They seek to corrupt the culture (utterly and completely) and they target the young and impressionable.
Gordon: I think you meant Cadmean. I found no online reference to ‘cadean’.
In any case, I had never heard of Cadmean either. Thanks for introducing me to it. It seems exactly appropriate.
Ahhh! You unsophisticated rubes. You don’t get it, do you?
The Indiana law is virtually a word for word copy of the 1993 Religious Freedonm Act enacted by Congress.
The 1993 law was A GOOD THING (in the 1066 And All That sense of “good”) because it was:
a) Enacted by the Democrats (and therefore A GOOD THING) and
b) Intended to allow Native Americans to use Peyote in their religous ceremonies
So it was a GOOD THING. OK.
The Indiana just might, possibly, have a one in a million chance of offending someone or another so it is NOT a GOOD THING.
This article:
http://www.gormogons.com/index.php/2015/03/puter-makes-liberal-friends-heads-explode-on-facebook/
Explains things …
Awesome, haha
No is the Word of Liberty.
Yep – context is everything and which political party introduces the legislation is the key to its approval or rejection.
And of course, anything coming from a Democrat Congress is politically correct and approved, the same legislation from a Republican Congress and it’s one step away from sending children up chimneys, people dying in the gutter and bringing back indentured servitude (if not outright slavery …).
You can turn anything into an argument for strong government! I plead with you to read ‘Intrusion’, by Ken McLeod. It is a look at Britain in the future, with more government regulations intruding into every area of life. A Politician justifies this by pointing out that markets work on the assumption of perfect knowledge, but individual consumers don’t have perfect knowledge about every product on the shelves, so the Government (with much more access to all the facts) will decide for them, making the decision they would make if they had all the facts. Only Governments can run markets perfectly!
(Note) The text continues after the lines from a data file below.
(** A child decodes to an entry that stands for it. *)
Lemma child_emitted d ap gs final ch gi : child_at d ap gs final ch gi -> decodes final ch -> 0 <= fn_start d ->
  r_Path (fn_Node d) = ap -> exists c, child f d (to_gitem gi) gs = Ok c /\
    fn_name c = n_Name ch /\ node_at c (joinArchive ap (n_Name ch)) ch.
Proof.
  intros Hat Hdec Hd Hp. destruct (child_reads _ _ _ _ _ _ Hat Hdec Hp) as
    (out & dd & xs & ln & ln' & r' & En & He & Hg & Hlen & Hend & (pre & post & HB & Hpre) & Hpos).
  destruct Hat as (_ & _ & _ & _ & _ & _ & _ & Hst & Hgs & _).
  destruct Hdec as ((Hw & _) & _ & Hv & _ & _). set (it := mkItem _ _ _ _) in *.
  destruct (encodes_items v2 cont) as [Hitems _]. specialize (Hitems _ _ _ _ _ _ _ _ _ He).
  apply Forall_cons in Hitems as [Hit _]. pose proof Hg as Hgs'. apply Forall_cons in Hgs' as [Hgit _].
  destruct (valid_name _ Hv) as [Hne Hsl].
  assert (path_Base (r_Path (decode_item false it)) = n_Name ch) as Hbase.
  { assert (r_Path (decode_item false it) = joinArchive ap (n_Name ch)) as -> by (subst it; unfold decode_item; by destruct dd).
    by apply path_Base_name. }
  pose proof (Hex it Hgit) as Hsz. cbn [it it_data] in Hsz.
  assert (zlen out <= 2 ^ 61) as Hout by (pose proof Hsmall as Hsm; rewrite HB, !length_app in Hsm; lia).
  unfold child, to_gitem. cbn [g_start g_size]. rewrite (i64_id (gi_Start gi)), (i64_id (gs - _)) by lia.
  fold (child_reader d (gi_Start gi) gs). rewrite En, Hbase.
  destruct (decide (n_Kind ch = KindHardlink)) as [Hk|Hk].
  { unfold item_ok in Hit. subst it. cbn [it_data it_node] in *. destruct dd as [|c|o sz|t];
      [by destruct Hit|by destruct Hit as (_ & Hpay & _); rewrite Hk in Hpay|by destruct Hit as (_ & Hpay & _); rewrite Hk in Hpay|].
    cbn [decode_item it_data r_Hardlink]. eexists. split; [reflexivity|]. split; [done|].
    exists (mkItem (gi_Start gi) (joinArchive ap (n_Name ch)) ch (DLink t)). split_and!; try done; congruence. }
  assert (forall t, it_data it <> DLink t) as Hnl.
  { intros t Et. unfold item_ok in Hit. by rewrite Et in Hit. }
  destruct (decode_mode false it Hw Hk Hnl) as [-> ->]. cbn [it it_node].
  destruct (kind_modes (n_Kind ch)) as (-> & _ & ->). rewrite Hlen.
  case_bool_decide as Hdir.
  { rewrite (i64_id (zlen out + _)), i64_id by lia.
    assert (data_extra dd = 0) as Hz.
    { unfold item_ok in Hit. subst it. cbn [it_data it_node] in *. rewrite Hdir in Hit.
      destruct dd; [done|done|by destruct Hit as (_ & ? & _)|done]. }
    rewrite Hz, (proj2 (Z.ltb_ge _ _)) by lia. eexists. split; [reflexivity|]. split; [done|].
    exists it. split_and!; try done.
    - intros _. exists false, pre, out, post, ln, (data_extra dd), (it :: xs), ln'. rewrite Hpre. cbn [fn_start fn_end].
      split_and!; try done; lia.
    - intros c Ec. unfold item_ok in Hit. rewrite Ec in Hit. cbn [it it_node] in Hit. rewrite Hdir in Hit. by destruct Hit as (_ & ? & _). }
  rewrite (bool_decide_false (n_Kind ch = KindHardlink)), orb_false_r by done. rewrite Hver.
  destruct (is_payload (n_Kind ch) && _) eqn:Epay.
  - apply andb_true_iff in Epay as [Epay E1]. destruct v2 eqn:Ev; [done|].
    pose proof Hit as Hit'. unfold item_ok in Hit'. subst it. cbn [it_data it_node] in *.
    destruct dd as [|c|o sz|t]; [destruct Hit'; congruence| |by destruct Hit'|done].
    cbn [data_extra] in *. cbn [decode_item it_data r_Size r_Path it_path]. specialize (Hpos c eq_refl).
    assert (exists hd, out = hd ++ c) as [hd Ehd] by (inversion He; subst; eexists; by rewrite app_assoc).
    assert (zlen out = zlen hd + zlen c) as Hoc by (rewrite Ehd, length_app; lia).
    rewrite (i64_id (rd_pos r')), (i64_id (_ + rd_pos r')), (i64_id (zlen c)), i64_id by lia.
    rewrite (proj2 (Z.ltb_ge _ _)), (proj2 (Z.ltb_ge (2 ^ 62) _)) by lia. cbn [orb].
    eexists. split; [reflexivity|]. split; [done|].
    exists (mkItem (gi_Start gi) (joinArchive ap (n_Name ch)) ch (DContent c)). split; [reflexivity|]. split; [done|]. split; [done|]. split; [exact Hgit|]. split; [rewrite Ev; exact Hit|].
    split; [intros Hkd; by rewrite Hkd in Epay|].
    cbn [it_data fn_content]. intros c' [= <-]. exists (pre ++ hd), post. rewrite length_app.
    split; [by rewrite HB, Ehd, <- !app_assoc|lia].
  - eexists. split; [reflexivity|]. split; [done|]. exists it. split_and!; try done.
    intros c Ec. unfold item_ok in Hit. rewrite Ec in Hit. destruct Hit as (Hv2 & Hpy & _). cbn [it it_node] in Hpy.
    rewrite Hpy, Hv2 in Epay. done.
Qed.

(** A fifo or socket that ends its directory does not decode: looking for more
    metadata records, its Reader meets the end of its section. *)
Lemma child_last_plain d ap gs ch gi : child_at d ap gs True ch gi -> wf_node ch ->
  ValidateFilename (n_Name ch) = Ok () -> zlen (n_Name ch) < maxRecordBody ->
  n_Kind ch = KindFifo \/ n_Kind ch = KindSocket -> 0 <= fn_start d -> r_Path (fn_Node d) = ap ->
  exists pos, child f d (to_gitem gi) gs = Err (FsReader (RdTruncated pos)).
Proof.
  intros (out & rest & dd & xs & ln & ln' & _ & Hst & Hgs & Hlen & Hsum & (pre & post & HB & Hpre) & He & Hg & Hf & _) Hw Hv Hnl Hk Hd Hp.
  rewrite (Hf Logic.I) in *. rewrite app_nil_r in HB. cbn [length] in Hsum.
  assert (out = frame TypeFilename (n_Name ch ++ [nul]) ++ frames (REntry (metaEntry ch) :: extra_recs ch)) as Eo.
  { inversion He; subst; try (destruct Hk; congruence); try (by destruct Hk as [Hk|Hk]; rewrite Hk in * ); exfalso; intuition congruence. }
  set (r := child_reader d (gi_Start gi) gs).
  destruct (child_reader_ready d (gi_Start gi) gs pre out post HB Hpre ltac:(lia)) as [Hc Hr].
  rewrite Hp, Eo in Hr. fold r in Hr. apply ready_pend in Hr.
  destruct (next_filename (fs_version f) None false ap [] (n_Name ch) _ r [] Hv Hnl Hr) as (r1 & En & Hr1).
  destruct (read_node_end (fs_version f) None false ch (joinArchive ap (n_Name ch)) r1 [ap] Hw Hr1) as (pos & r2 & E2).
  rewrite E2 in En. exists pos. unfold child, to_gitem. cbn [g_start g_size].
  assert (zlen out <= 2 ^ 61) as Hout by (pose proof Hsmall as Hsm; rewrite HB, !length_app in Hsm; lia).
  rewrite (i64_id (gi_Start gi)), (i64_id (gs - _)) by lia. fold (child_reader d (gi_Start gi) gs). fold r.
  unfold Next in En. change (rd_err r) with (@None rerror) in En. cbv iota in En.
  destruct (next r) as [[n|e] r3]; [done|]. by injection En as -> _.
Qed.
(* ===== verification/Scan.v ===== *)
(** * The filesystem scanner

    Models scan/scan.go: the walk that turns a filesystem, seen through a
    [MetadataReader], into the node tree the archive generators encode, with
    exclude patterns, .pxarexclude files, hardlink identity across roots and
    the skip-on-error policy.  The filesystem may change at every call; the
    reader's laws are stated where they are used. *)

From S2P Require Import Prelude Format Io Tree Payload Emit Reader ReaderSpec ReaderSafe Glob.
From stdpp Require Import sorting.
From Stdlib Require Import Strings.Byte.
Local Open Scope Z_scope.

(* ------------------------------------------------------------------ *)
(** ** The platform seam *)

Inductive os_error := ErrNotExist | ErrOS (code : Z).

(** [MetadataReader], over a world that every call may change; [r_Stat] is the
    [Follower] interface, if the reader has it. *)
Class MetadataReader (W : Type) := {
  r_Lstat : bytes -> W -> result os_error Stat * W;
  r_ReadDirNames : bytes -> W -> result os_error (list bytes) * W;
  r_Readlink : bytes -> W -> result os_error bytes * W;
  r_ReadXattrs : bytes -> W -> result os_error (list Xattr) * W;
  r_ReadACLs : bytes -> W -> result os_error (option ACLs) * W;
  r_ReadFCaps : bytes -> W -> result os_error bytes * W;
  r_ReadQuotaProjID : bytes -> W -> result os_error (option Z) * W;
  r_ReadFile : bytes -> W -> result os_error bytes * W;
  r_Stat : option (bytes -> W -> result os_error Stat * W) }.

Inductive scan_error :=
  | SeOS (path : bytes) (e : os_error) | SeName (path : bytes) (e : name_error)
  | SeNotDir (path : bytes) | SeIsDir (path : bytes) | SeType (path : bytes) (type : Z)
  | SeTooBig (path : bytes) (size : Z) | SePattern (e : PatternError).

(** [scan.Options]; what [OnWarn] and [OnExclude] hear is kept in the scanner. *)
Record Options := mkOptions {
  SkipOnError : bool; SkipQuotaProjIDs : bool; Exclude : list bytes; PxarExcludeFiles : bool;
  Filter : option (bytes -> bytes -> Stat -> bool) }.

(** [Scanner], with the world it reads and the calls of [OnWarn] and
    [OnExclude] so far. *)
Record scanner (W : Type) := mkScanner {
  s_hardlinks : gmap (Z * Z) bytes; s_patterns : list Pattern; s_followedRoot : bytes;
  s_warned : list (bytes * scan_error); s_excluded : list (bytes * bytes); s_world : W }.
Arguments mkScanner {W}. Arguments s_hardlinks {W}. Arguments s_patterns {W}. Arguments s_followedRoot {W}.
Arguments s_warned {W}. Arguments s_excluded {W}. Arguments s_world {W}.

(** [filepath.Join] of a clean path and a name without a slash, [filepath.Base]
    of a clean path. *)
Definition Join (dir name : bytes) : bytes :=
  if decide (last dir = Some slash) then dir ++ name else dir ++ [slash] ++ name.
Definition Base (path : bytes) : bytes :=
  if decide (path = [slash]) then path else List.last (split_slash path) [].

Definition pxarExcludeName : bytes := lit ".pxarexclude".
Definition maxPxarExcludeSize : Z := 16 * 2 ^ 20.

(** [bytes.Split] on newlines and [bytes.Trim]. *)
Fixpoint split_lines (cur s : bytes) : list bytes :=
  match s with
  | [] => [cur]
  | b :: s => if decide (b = newline) then cur :: split_lines [] s else split_lines (cur ++ [b]) s
  end.
Definition blanks : bytes := [x20; x09; x0d; x0b; x0c].
Fixpoint trim_left (s : bytes) : bytes :=
  match s with b :: s' => if decide (b ∈ blanks) then trim_left s' else s | [] => [] end.
Definition Trim (s : bytes) : bytes := rev (trim_left (rev (trim_left s))).

(** [parseExcludeLine] *)
Definition parseExcludeLine (line dirArchivePath : bytes) : result PatternError Pattern :=
  let '(include, text) := cutPrefix bang line in
  let text := if decide (HasPrefix text [slash] = true /\ dirArchivePath <> []) then [slash] ++ dirArchivePath ++ text else text in
  let text := if include then [bang] ++ text else text in
  match ParsePattern text with
  | Ok p => Ok p
  | Err (mkPatternError _ e) => Err (mkPatternError line e)
  end.

Section scan.
Context {W : Type} `{MetadataReader W}.
Variable opts : Options.

(* ------------------------------------------------------------------ *)
(** ** Scanner actions; [None] is an index panic or the end of the fuel *)

Definition M (A : Type) : Type := scanner W -> option (result scan_error A * scanner W).
#[local] Instance M_ret : MRet M := fun A x s => Some (Ok x, s).
#[local] Instance M_bind : MBind M := fun A B k m s =>
  match m s with
  | Some (Ok x, s) => k x s
  | Some (Err e, s) => Some (Err e, s)
  | None => None
  end.
Definition fail {A} (e : scan_error) : M A := fun s => Some (Err e, s).

Definition set_hardlinks (h : gmap (Z * Z) bytes) (s : scanner W) : scanner W :=
  mkScanner h (s_patterns s) (s_followedRoot s) (s_warned s) (s_excluded s) (s_world s).
Definition set_patterns (p : list Pattern) (s : scanner W) : scanner W :=
  mkScanner (s_hardlinks s) p (s_followedRoot s) (s_warned s) (s_excluded s) (s_world s).
Definition set_followedRoot (r : bytes) (s : scanner W) : scanner W :=
  mkScanner (s_hardlinks s) (s_patterns s) r (s_warned s) (s_excluded s) (s_world s).
Definition add_warned (w : bytes * scan_error) (s : scanner W) : scanner W :=
  mkScanner (s_hardlinks s) (s_patterns s) (s_followedRoot s) (s_warned s ++ [w]) (s_excluded s) (s_world s).
Definition add_excluded (x : bytes * bytes) (s : scanner W) : scanner W :=
  mkScanner (s_hardlinks s) (s_patterns s) (s_followedRoot s) (s_warned s) (s_excluded s ++ [x]) (s_world s).
Definition set_world (w : W) (s : scanner W) : scanner W :=
  mkScanner (s_hardlinks s) (s_patterns s) (s_followedRoot s) (s_warned s) (s_excluded s) w.

Definition modify (f : scanner W -> scanner W) : M unit := fun s => Some (Ok (), f s).
Definition gets {A} (f : scanner W -> A) : M A := fun s => Some (Ok (f s), s).

(** A call of the reader, its outcome as a value or as the scan's error. *)
Definition try {A} (f : W -> result os_error A * W) : M (result os_error A) := fun s =>
  let '(r, w) := f (s_world s) in Some (Ok r, set_world w s).
Definition ask {A} (path : bytes) (f : W -> result os_error A * W) : M A :=
  r ← try f; match r with Ok x => mret x | Err e => fail (SeOS path e) end.

Definition warn (path : bytes) (e : scan_error) : M unit := modify (add_warned (path, e)).

(** [Scanner.excluded]: the patterns, then the filter. *)
Definition excluded (abs archivePath : bytes) (st : Stat) : M bool := fun s =>
  let isDir := Z.land (st_Mode st) modeTypeMask =? modeDir in
  match PatternList_Match (s_patterns s) archivePath isDir with
  | None => None
  | Some (MatchExclude, true) => Some (Ok true, add_excluded (abs, archivePath) s)
  | Some _ =>
      match Filter opts with
      | Some f => if f abs archivePath st then Some (Ok false, s) else Some (Ok true, add_excluded (abs, archivePath) s)
      | None => Some (Ok false, s)
      end
  end.

(** The lines of a .pxarexclude file. *)
Fixpoint push_lines (path dirArchivePath : bytes) (lines : list bytes) : M unit :=
  match lines with
  | [] => mret ()
  | line :: lines =>
      let line := Trim line in
      _ ← match line with
          | [] => mret ()
          | b :: _ =>
              if decide (b = x23) then mret () else
              match parseExcludeLine line dirArchivePath with
              | Err e => warn path (SePattern e)
              | Ok p => modify (fun s => set_patterns (s_patterns s ++ [p]) s)
              end
          end;
      push_lines path dirArchivePath lines
  end.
We’ve seen this same phenomenon in Canada. Legislation first proposed by the liberals but later passed by conservatives is deemed horrible (for example, the GST), while legislation first proposed by conservatives but passed by liberals is deemed progressive and good (for example, reform of the young offenders act). The federal Liberals were applauded by the press for eliminating the federal deficit only a few years after campaigning against the very idea of doing the same, when proposed by the (then) Progressive Conservatives. (Yes, the party used to be called Progressive Conservatives. Don’t ask.)
Lee Moore:
From where I’m standing in the southern part of the state, Indiana is a kind of little microcosm of the whole country…. Which is to say conservative to libertarian (more cultural habit than reasoned position) except for the capital — Marion County / Indianapolis has pretty much the same function and politics as DC — and a little bit in the upper left corner near the lake (and Chicago) As usual the big cities (Indianapolis and Chicago) and to a lesser degree college towns (Muncie and Bloomington) are, uh, I won’t go so far as to say “commie” but have the same kind of collectivist mind set across the country, including here.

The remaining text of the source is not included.